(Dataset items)
════

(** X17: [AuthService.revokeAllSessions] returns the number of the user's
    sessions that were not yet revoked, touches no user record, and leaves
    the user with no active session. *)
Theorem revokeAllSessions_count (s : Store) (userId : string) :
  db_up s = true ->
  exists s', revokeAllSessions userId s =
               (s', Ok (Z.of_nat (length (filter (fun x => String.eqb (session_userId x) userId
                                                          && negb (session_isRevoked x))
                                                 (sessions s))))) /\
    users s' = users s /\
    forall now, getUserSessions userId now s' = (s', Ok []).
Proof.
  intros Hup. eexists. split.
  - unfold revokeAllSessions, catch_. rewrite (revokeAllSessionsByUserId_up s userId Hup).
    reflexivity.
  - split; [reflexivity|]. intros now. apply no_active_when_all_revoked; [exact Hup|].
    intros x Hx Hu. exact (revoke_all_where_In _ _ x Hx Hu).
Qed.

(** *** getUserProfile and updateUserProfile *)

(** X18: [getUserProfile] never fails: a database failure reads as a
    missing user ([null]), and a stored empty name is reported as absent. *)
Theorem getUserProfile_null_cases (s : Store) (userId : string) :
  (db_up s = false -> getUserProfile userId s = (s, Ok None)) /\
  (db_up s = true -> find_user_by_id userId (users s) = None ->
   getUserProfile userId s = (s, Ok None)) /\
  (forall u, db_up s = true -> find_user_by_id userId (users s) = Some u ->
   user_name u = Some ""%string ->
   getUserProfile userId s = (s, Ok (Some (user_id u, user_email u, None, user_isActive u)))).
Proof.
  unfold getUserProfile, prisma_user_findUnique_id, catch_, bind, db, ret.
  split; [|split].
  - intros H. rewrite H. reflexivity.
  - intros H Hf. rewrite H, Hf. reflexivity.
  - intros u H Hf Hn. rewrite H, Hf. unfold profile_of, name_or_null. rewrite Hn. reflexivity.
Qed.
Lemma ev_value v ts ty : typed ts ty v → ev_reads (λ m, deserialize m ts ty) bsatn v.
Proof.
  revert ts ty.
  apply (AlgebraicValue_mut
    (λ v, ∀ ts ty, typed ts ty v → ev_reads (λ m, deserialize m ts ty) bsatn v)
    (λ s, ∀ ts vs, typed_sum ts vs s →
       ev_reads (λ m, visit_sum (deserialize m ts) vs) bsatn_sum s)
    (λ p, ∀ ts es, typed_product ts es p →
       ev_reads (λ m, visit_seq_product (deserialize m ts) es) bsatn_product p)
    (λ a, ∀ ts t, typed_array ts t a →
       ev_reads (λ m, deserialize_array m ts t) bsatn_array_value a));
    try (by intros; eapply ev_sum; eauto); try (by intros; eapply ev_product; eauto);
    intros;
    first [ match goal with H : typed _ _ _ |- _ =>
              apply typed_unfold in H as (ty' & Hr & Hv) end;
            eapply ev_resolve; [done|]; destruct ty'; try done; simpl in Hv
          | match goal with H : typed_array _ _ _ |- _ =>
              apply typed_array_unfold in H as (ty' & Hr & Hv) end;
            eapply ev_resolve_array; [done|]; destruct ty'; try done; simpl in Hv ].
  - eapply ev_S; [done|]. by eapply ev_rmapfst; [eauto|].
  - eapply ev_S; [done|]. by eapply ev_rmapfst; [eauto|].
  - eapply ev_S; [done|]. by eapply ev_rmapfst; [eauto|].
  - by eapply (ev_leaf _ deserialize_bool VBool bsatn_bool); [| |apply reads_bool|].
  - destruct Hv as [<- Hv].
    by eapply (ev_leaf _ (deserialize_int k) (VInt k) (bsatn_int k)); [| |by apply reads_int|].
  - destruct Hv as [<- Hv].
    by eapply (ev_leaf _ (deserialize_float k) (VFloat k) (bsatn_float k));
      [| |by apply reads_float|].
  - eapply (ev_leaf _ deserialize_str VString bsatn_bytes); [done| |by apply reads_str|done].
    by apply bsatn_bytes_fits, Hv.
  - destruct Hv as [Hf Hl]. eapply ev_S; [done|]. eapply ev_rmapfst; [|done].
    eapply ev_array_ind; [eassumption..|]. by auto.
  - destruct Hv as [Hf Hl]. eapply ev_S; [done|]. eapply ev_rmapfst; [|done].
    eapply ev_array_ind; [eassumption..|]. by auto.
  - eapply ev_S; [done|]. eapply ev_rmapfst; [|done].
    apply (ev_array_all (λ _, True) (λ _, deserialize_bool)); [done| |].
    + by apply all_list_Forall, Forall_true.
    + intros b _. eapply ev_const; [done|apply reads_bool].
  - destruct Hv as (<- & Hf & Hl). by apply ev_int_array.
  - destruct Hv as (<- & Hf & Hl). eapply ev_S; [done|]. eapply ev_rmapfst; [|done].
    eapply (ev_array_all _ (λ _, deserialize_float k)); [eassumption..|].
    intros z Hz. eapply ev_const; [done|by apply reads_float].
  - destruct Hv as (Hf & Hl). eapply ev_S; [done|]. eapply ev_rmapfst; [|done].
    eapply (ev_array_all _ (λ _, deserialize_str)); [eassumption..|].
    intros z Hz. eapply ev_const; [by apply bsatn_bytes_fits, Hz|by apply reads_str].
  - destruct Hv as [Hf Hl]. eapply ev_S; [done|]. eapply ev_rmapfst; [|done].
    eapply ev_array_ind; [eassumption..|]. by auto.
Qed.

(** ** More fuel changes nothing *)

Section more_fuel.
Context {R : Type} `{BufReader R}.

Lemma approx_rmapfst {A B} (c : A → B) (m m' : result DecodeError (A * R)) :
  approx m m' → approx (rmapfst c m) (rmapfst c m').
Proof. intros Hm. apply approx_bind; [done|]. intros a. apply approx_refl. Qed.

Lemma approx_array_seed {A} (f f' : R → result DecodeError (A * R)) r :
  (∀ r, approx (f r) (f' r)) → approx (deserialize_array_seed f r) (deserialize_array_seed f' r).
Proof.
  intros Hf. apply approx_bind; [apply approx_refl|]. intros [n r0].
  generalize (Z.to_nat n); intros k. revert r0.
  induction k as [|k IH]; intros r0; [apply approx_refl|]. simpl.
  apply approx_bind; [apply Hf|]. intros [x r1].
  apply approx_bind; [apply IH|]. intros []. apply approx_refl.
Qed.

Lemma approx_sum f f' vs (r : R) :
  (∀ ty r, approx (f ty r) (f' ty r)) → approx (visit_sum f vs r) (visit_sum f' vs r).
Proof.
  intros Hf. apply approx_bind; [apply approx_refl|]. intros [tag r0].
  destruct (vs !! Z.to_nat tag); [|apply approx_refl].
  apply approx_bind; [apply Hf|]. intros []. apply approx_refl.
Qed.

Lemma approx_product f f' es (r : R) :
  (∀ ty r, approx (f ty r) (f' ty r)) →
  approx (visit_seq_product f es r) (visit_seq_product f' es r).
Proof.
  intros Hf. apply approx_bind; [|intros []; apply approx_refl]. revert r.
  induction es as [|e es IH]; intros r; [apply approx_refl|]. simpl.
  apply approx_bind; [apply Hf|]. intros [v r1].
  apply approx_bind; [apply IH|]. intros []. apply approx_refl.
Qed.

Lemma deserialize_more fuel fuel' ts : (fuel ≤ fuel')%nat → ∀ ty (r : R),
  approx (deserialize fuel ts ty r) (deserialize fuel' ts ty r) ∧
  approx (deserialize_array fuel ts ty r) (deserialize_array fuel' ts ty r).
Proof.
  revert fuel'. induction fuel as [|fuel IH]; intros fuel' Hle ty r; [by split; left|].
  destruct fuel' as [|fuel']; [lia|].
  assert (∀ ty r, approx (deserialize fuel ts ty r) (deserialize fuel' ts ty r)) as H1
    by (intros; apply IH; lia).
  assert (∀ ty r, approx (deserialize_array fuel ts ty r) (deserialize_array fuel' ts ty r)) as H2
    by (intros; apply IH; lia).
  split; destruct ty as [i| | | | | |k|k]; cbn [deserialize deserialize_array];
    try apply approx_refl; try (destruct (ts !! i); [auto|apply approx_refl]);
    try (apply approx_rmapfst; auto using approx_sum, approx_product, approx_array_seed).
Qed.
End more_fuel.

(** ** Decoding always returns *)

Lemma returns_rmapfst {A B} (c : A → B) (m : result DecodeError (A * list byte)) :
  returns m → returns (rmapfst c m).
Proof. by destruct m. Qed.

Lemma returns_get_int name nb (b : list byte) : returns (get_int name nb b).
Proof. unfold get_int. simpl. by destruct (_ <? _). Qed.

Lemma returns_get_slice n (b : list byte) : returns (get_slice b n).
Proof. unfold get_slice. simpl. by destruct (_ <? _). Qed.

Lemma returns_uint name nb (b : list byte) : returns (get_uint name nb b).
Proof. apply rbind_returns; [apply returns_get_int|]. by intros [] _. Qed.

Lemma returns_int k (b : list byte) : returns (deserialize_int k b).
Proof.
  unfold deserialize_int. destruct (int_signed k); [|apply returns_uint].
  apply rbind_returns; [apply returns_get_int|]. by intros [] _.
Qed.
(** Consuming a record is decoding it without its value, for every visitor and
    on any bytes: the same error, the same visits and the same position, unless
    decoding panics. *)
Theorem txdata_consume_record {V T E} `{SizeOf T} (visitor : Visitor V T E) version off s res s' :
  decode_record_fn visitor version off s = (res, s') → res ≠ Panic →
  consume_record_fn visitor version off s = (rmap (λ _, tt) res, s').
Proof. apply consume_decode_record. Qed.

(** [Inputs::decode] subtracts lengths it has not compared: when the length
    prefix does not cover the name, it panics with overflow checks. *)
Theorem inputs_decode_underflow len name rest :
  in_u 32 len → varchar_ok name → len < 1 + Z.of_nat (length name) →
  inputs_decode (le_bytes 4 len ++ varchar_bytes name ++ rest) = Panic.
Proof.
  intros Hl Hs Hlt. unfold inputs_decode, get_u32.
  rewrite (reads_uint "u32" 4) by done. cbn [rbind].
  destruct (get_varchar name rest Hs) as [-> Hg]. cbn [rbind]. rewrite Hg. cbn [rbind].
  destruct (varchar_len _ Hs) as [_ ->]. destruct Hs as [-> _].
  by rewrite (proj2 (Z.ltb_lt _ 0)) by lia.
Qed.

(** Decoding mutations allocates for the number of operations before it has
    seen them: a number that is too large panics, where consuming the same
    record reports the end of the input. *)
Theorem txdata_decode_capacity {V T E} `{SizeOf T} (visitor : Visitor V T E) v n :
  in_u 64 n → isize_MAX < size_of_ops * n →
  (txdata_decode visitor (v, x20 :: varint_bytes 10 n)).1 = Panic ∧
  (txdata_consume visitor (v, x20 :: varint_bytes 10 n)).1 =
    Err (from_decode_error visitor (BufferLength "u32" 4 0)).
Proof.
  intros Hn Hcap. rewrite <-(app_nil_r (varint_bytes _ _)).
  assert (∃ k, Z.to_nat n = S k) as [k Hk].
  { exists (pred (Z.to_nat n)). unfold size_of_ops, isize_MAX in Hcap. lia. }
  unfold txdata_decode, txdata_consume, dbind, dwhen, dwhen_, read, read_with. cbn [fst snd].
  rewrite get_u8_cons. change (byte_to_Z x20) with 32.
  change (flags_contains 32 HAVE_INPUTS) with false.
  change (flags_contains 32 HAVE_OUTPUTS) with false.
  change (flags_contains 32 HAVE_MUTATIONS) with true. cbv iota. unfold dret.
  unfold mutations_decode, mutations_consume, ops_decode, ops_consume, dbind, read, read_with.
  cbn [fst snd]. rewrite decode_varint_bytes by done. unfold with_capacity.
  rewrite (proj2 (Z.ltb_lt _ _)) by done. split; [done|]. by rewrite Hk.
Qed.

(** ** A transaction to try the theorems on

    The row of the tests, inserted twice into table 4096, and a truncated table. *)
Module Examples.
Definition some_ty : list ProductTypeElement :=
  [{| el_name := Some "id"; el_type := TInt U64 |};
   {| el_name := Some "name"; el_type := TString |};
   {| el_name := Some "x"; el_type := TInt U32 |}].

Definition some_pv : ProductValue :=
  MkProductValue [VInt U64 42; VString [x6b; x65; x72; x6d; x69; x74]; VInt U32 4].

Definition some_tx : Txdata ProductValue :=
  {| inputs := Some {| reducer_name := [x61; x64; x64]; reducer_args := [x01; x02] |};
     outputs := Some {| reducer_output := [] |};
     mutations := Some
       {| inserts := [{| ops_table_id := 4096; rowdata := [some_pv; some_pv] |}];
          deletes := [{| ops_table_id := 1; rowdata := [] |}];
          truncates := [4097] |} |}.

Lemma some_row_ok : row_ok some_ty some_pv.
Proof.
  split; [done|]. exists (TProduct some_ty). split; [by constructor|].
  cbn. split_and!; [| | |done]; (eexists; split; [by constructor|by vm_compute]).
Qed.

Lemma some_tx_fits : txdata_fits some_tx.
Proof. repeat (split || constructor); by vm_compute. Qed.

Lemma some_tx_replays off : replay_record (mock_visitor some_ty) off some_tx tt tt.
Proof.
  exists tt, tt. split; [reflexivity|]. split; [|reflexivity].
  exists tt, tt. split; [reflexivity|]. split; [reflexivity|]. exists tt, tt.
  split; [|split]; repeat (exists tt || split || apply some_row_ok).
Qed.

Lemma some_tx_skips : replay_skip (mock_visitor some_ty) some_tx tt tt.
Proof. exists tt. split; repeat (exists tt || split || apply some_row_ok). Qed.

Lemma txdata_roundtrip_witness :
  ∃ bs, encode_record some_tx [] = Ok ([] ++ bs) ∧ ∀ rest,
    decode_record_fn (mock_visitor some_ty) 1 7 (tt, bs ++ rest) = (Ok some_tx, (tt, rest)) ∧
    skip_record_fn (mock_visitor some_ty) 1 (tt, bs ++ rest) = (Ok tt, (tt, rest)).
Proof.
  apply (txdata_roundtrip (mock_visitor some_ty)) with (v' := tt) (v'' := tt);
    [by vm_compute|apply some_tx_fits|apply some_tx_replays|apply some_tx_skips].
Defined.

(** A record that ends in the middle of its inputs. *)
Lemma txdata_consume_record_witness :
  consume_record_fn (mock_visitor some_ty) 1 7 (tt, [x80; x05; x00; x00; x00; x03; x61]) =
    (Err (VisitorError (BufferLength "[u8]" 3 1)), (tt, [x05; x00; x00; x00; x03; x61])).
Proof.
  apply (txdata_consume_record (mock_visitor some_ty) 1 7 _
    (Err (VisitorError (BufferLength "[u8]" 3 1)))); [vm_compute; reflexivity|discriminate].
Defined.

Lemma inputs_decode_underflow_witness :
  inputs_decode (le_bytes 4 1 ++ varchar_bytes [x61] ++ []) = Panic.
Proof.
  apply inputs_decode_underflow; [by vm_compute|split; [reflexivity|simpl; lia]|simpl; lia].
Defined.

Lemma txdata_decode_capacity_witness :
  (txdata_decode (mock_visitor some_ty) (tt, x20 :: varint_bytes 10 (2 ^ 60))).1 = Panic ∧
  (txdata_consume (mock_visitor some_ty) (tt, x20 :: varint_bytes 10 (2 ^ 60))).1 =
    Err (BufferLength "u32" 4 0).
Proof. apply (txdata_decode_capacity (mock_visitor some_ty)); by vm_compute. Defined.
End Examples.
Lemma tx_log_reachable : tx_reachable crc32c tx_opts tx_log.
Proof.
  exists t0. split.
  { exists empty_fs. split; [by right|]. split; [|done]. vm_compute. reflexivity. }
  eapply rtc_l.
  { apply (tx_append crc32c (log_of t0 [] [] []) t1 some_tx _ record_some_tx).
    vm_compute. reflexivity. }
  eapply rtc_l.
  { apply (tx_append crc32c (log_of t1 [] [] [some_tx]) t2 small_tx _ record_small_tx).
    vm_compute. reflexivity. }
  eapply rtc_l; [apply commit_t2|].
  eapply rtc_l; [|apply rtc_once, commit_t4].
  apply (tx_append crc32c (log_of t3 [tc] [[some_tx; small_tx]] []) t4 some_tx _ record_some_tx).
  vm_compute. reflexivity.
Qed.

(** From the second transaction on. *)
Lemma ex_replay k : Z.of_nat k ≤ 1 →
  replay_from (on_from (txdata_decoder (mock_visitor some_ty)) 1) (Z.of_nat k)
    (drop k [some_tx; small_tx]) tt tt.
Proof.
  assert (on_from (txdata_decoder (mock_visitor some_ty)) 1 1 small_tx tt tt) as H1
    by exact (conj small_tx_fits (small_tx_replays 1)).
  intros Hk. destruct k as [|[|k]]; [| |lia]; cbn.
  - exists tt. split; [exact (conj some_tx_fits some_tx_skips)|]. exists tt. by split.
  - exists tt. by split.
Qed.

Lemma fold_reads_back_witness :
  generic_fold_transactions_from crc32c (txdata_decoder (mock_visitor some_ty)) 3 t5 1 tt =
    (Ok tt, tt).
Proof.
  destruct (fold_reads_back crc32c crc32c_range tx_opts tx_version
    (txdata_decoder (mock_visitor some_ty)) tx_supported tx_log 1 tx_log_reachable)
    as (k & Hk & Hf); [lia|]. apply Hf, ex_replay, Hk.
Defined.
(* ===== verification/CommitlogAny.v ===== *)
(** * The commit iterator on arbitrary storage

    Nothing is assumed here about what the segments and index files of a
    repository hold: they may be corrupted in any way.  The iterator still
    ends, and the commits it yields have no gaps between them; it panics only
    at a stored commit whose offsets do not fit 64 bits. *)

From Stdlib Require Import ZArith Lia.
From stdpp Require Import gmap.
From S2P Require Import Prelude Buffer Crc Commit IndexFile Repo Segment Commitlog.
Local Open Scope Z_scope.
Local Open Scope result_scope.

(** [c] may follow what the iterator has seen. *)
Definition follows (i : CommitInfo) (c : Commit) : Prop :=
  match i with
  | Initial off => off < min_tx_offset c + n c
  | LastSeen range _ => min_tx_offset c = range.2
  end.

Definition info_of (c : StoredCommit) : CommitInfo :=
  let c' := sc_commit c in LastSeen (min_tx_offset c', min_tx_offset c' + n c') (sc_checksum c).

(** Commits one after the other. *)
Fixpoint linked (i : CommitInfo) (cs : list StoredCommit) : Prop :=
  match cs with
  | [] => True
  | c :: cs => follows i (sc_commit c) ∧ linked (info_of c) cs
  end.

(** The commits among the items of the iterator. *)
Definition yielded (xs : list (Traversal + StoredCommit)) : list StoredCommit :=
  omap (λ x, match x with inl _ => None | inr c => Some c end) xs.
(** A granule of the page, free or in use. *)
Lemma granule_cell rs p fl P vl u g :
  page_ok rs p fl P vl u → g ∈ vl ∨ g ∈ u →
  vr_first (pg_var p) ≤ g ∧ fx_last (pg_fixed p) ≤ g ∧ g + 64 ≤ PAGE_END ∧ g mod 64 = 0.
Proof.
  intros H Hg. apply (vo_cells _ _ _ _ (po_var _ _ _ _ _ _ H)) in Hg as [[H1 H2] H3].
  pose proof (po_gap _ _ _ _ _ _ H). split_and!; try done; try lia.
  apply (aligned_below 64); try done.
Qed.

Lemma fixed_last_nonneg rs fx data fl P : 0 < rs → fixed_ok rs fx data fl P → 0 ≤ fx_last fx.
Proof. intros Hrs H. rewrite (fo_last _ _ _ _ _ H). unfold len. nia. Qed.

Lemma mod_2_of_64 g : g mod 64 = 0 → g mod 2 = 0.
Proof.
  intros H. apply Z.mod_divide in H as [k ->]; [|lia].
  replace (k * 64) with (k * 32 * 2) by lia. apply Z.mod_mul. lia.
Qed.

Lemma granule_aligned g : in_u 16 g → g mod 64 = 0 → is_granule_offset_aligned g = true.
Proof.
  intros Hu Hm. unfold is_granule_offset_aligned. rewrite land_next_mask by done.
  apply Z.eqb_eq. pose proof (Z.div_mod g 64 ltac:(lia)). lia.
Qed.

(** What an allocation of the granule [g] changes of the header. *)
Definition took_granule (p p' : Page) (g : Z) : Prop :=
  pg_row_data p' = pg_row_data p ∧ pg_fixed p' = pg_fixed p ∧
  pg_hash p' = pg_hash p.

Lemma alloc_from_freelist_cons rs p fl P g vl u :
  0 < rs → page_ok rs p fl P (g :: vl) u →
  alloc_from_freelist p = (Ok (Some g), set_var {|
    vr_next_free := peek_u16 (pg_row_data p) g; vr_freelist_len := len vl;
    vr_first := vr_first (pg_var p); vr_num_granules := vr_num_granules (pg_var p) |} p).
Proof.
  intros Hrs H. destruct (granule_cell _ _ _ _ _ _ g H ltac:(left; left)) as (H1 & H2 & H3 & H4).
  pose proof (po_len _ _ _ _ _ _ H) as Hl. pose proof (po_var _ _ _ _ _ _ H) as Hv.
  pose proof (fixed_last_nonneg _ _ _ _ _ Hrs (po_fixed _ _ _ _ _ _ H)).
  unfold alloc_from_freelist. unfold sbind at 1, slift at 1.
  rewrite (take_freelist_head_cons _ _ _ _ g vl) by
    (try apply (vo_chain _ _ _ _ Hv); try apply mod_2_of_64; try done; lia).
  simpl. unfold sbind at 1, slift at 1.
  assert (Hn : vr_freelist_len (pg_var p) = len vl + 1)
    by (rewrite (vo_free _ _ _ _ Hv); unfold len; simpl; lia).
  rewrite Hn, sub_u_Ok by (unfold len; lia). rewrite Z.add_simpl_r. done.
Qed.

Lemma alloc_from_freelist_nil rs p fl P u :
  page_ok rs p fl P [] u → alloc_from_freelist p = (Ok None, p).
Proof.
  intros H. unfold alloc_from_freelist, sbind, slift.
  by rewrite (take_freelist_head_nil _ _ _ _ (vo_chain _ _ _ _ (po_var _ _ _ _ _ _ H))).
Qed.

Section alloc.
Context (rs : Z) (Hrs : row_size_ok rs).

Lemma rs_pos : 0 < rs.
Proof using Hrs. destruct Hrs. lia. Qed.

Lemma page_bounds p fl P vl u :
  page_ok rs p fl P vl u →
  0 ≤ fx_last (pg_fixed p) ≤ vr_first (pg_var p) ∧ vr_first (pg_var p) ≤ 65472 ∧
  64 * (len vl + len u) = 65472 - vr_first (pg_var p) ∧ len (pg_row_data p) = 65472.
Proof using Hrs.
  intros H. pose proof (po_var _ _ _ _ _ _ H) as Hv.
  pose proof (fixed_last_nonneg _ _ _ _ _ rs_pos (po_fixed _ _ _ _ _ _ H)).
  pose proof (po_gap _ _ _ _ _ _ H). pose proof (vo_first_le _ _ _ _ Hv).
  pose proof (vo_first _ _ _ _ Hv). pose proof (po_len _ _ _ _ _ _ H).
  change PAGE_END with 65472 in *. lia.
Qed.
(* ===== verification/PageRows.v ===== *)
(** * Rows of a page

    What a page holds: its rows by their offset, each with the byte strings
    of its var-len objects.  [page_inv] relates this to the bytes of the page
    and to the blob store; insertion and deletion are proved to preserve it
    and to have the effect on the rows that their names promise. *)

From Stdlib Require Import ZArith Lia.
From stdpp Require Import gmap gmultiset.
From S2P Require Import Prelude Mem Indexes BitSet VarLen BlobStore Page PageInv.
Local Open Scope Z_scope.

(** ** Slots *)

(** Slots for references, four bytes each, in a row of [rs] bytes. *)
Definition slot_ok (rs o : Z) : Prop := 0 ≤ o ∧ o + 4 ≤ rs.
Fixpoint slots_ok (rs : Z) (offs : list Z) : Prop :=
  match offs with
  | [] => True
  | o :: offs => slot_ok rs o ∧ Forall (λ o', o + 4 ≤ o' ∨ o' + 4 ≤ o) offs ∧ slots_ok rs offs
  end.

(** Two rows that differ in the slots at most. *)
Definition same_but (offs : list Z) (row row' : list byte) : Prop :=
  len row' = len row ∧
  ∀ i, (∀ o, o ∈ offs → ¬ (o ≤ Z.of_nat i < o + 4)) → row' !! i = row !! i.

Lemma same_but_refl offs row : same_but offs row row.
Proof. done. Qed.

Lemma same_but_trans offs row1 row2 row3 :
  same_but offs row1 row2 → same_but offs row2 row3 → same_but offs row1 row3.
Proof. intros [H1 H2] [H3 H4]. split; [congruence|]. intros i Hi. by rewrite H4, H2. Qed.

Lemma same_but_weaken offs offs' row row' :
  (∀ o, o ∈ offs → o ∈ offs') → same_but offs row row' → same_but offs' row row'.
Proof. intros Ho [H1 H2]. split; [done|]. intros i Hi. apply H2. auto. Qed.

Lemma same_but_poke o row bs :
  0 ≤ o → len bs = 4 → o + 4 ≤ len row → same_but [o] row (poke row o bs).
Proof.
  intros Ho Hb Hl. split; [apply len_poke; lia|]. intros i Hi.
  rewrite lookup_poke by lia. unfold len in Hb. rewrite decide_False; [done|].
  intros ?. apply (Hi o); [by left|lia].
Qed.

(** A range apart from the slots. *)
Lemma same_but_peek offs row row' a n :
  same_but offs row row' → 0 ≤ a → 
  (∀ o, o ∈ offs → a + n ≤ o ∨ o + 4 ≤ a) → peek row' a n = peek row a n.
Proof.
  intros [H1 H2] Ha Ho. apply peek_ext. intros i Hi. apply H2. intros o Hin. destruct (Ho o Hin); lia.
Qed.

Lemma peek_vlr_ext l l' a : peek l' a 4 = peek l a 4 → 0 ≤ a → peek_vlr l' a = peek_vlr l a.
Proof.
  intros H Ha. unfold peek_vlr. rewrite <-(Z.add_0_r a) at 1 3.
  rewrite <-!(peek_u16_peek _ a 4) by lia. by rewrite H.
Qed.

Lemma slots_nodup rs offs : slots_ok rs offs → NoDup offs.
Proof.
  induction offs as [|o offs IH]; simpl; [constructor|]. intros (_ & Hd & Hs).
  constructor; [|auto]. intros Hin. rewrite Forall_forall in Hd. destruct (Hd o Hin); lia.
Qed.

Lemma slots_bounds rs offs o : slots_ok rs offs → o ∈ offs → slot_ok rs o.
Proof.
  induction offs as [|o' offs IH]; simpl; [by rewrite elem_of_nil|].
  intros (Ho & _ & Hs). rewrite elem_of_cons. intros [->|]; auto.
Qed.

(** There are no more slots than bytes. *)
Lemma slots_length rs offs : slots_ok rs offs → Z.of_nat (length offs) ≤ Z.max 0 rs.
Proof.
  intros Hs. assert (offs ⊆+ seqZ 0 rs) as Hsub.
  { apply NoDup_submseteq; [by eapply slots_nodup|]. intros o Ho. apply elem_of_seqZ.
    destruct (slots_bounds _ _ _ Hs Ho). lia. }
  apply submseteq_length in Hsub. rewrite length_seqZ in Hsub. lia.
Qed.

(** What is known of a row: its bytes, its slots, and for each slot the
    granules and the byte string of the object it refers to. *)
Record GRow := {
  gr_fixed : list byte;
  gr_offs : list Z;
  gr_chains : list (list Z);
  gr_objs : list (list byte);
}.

════

__WORK TO COMPLETE__:
The required output is the exact run of lines from the beginning of the records to the line with "(s', Ok (Z.of_nat", that line included.

__RESULT FOR THIS EXERCISE__:
(** X17: [AuthService.revokeAllSessions] returns the number of the user's
    sessions that were not yet revoked, touches no user record, and leaves
    the user with no active session. *)
Theorem revokeAllSessions_count (s : Store) (userId : string) :
  db_up s = true ->
  exists s', revokeAllSessions userId s =
               (s', Ok (Z.of_nat (length (filter (fun x => String.eqb (session_userId x) userId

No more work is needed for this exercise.